Copies of the Obama Administration's proposed FY 2014 federal budget are on display before going on sale at the Government Printing Office Book Store April 10, 2013 in Washington, D.C.
For every partisan issue in Congress, the very root of disagreement between the two parties is money, and how the government should spend it. But it turns out that Congress isn’t spending its money very wisely at all -- and that goes across the aisle. “Our estimates suggest that less than $1 out of a $100 the government spends is backed by any solid evidence that it actually achieves its objectives,” says Peter Orszag, who used to head the Office of Management and Budget for President Obama.
He co-authored an article in the July/August edition of The Atlantic magazine with John Bridgeland, the director of the White House Domestic Policy Council for George W. Bush.
The two suggest a Moneyball Index to get Congress to look more closely at data when considering what to fund and what to defund with government money. “If you’re consistently voting for things that have been shown not to work, the public should know that” explains Orszag. “The hope would be that that would pressure members of Congress to stop behaving that way.” A public shaming, if you will.
There are plenty of examples, they say, of programs that don’t work but still get funded.

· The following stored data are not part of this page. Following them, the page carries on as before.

(* ===== verification/MerkleSet.v ===== *)
(** * Merkle sets: [core/src/consensus/merkle_set.rs] and the roots of
    [core/src/consensus/block_generator.rs]

    A block commits to the coins it adds and removes by the root of a Merkle
    set: a radix tree over 32-byte keys in which a lone key, or a lone pair of
    keys, is moved up through the levels where nothing else is.  The code has
    two constructions, one over a sorted list ([merkle_set_root]) and one that
    partitions in place and keeps the nodes ([MerkleSet::from_leafs]), proofs
    of inclusion and exclusion ([generate_proof]), and their check
    ([validate_merkle_proof]).

    The specification is [mtree_of], a tree built bit by bit from the set of
    keys alone. *)
From Stdlib Require Import ZArith Lia.
From stdpp Require Import base list numbers option sorting gmap sets.
From S2P Require Import Prelude Serialize ClvmNumber ClvmSexp Coin.

Open Scope Z_scope.

Inductive SetErrorT := SetError.
Notation mset := (res SetErrorT).

Definition BLANK : list Z := repeat 0 32.
Definition EMPTY_NODE_HASH : list Z :=
  [0x66; 0x68; 0x7a; 0xad; 0xf8; 0x62; 0xbd; 0x77; 0x6c; 0x8f; 0xc1; 0x8b; 0x8e; 0x9f; 0x8e; 0x20;
   0x08; 0x97; 0x14; 0x85; 0x6e; 0xe2; 0x33; 0xb3; 0x90; 0x2a; 0x59; 0x1d; 0x0d; 0x5f; 0x29; 0x25].

Definition EMPTY : Z := 0.
Definition TERMINAL : Z := 1.
Definition MIDDLE : Z := 2.
Definition TRUNCATED : Z := 3.

Inductive NodeType := NEmpty | NTerm | NMid | NMidDbl.
#[global] Instance node_type_dec : EqDecision NodeType.
Proof. solve_decision. Defined.

Definition encode_type (t : NodeType) : Z := match t with NEmpty => 0 | NTerm => 1 | NMid | NMidDbl => 2 end.

(** The bytes a middle node hashes. *)
Definition middle_bytes (ltype rtype : NodeType) (left right : list Z) : list Z :=
  repeat 0 30 ++ [encode_type ltype] ++ [encode_type rtype] ++ left ++ right.
Definition node_hash `{Sha256} (ltype rtype : NodeType) (left right : list Z) : list Z :=
  hash_256 (middle_bytes ltype rtype left right).
Definition hash_leaf `{Sha256} (leaf : list Z) : list Z := hash_256 ([1] ++ leaf).

(** The bit of a key, the most significant one first. *)
Definition get_bit (val : list Z) (bit : nat) : bool :=
  negb (Z.land (nth (bit / 8) val 0) (Z.shiftr 0x80 (Z.land (Z.of_nat bit) 7)) =? 0).

(** ** The stored tree *)
Inductive StoredKind := SLeaf | SMiddle (left right : nat) | SEmpty | STruncated.
Record StoredNode := mkNode { kind : StoredKind; stored_hash : list Z }.
Definition kind_type (k : StoredKind) : NodeType :=
  match k with SEmpty => NEmpty | SLeaf => NTerm | SMiddle _ _ | STruncated => NMid end.
Record MerkleSet := { nodes : list StoredNode; from_proof_flag : bool }.

(** The loop that moves the keys with a clear bit to the front; [swap] is
    [range.swap(left, right)]. *)
Definition swap (l : list (list Z)) (i j : nat) : list (list Z) :=
  match l !! i, l !! j with Some x, Some y => <[j := x]> (<[i := y]> l) | _, _ => l end.

Fixpoint partition_loop (fuel : nat) (depth : nat) (range : list (list Z)) (left right : Z) : mset (list (list Z) * Z * Z) :=
  if right <? left then Ok (range, left, right)
  else
    match fuel with
    | O => Panic
    | S fuel =>
        l ← expect (range !! Z.to_nat left);
        r ← expect (range !! Z.to_nat right);
        let left_bit := get_bit l depth in
        let right_bit := get_bit r depth in
        if left_bit && negb right_bit then
          partition_loop fuel depth (swap range (Z.to_nat left) (Z.to_nat right)) (left + 1) (right - 1)
        else
          partition_loop fuel depth range (if left_bit then left else left + 1) (if right_bit then right - 1 else right)
    end.

Section build.
Context `{Sha256}.

Definition built : Type := list StoredNode * (list Z * NodeType).

(** One side of a level is empty: the child moves up, with an empty sibling
    where it does not collapse. *)
Definition one_sided (left_empty : bool) (child : built) : built :=
  let '(ns, (child_hash, child_type)) := child in
  if bool_decide (child_type = NMid) then
    let ns := ns ++ [mkNode SEmpty EMPTY_NODE_HASH] in
    let node_length := length ns in
    if left_empty then
      let h := node_hash NEmpty child_type BLANK child_hash in
      (ns ++ [mkNode (SMiddle (node_length - 1) (node_length - 2)) h], (h, NMid))
    else
      let h := node_hash child_type NEmpty child_hash BLANK in
      (ns ++ [mkNode (SMiddle (node_length - 2) (node_length - 1)) h], (h, NMid))
  else child.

Bridgeland cites a literacy program for adults and children. Data proved the program was ineffective, but “Congress continued to spend more than a billion dollars over a course of eight years before it defunded the program, “ he says.
Bridgeland points out that saving money or spending it wisely shouldn’t be a partisan issue. “Republicans are looking for a way to constrain the growth of government spending” while Democrats are “looking to preserve the integrity of social programs that show the power and reach and effectiveness of government.”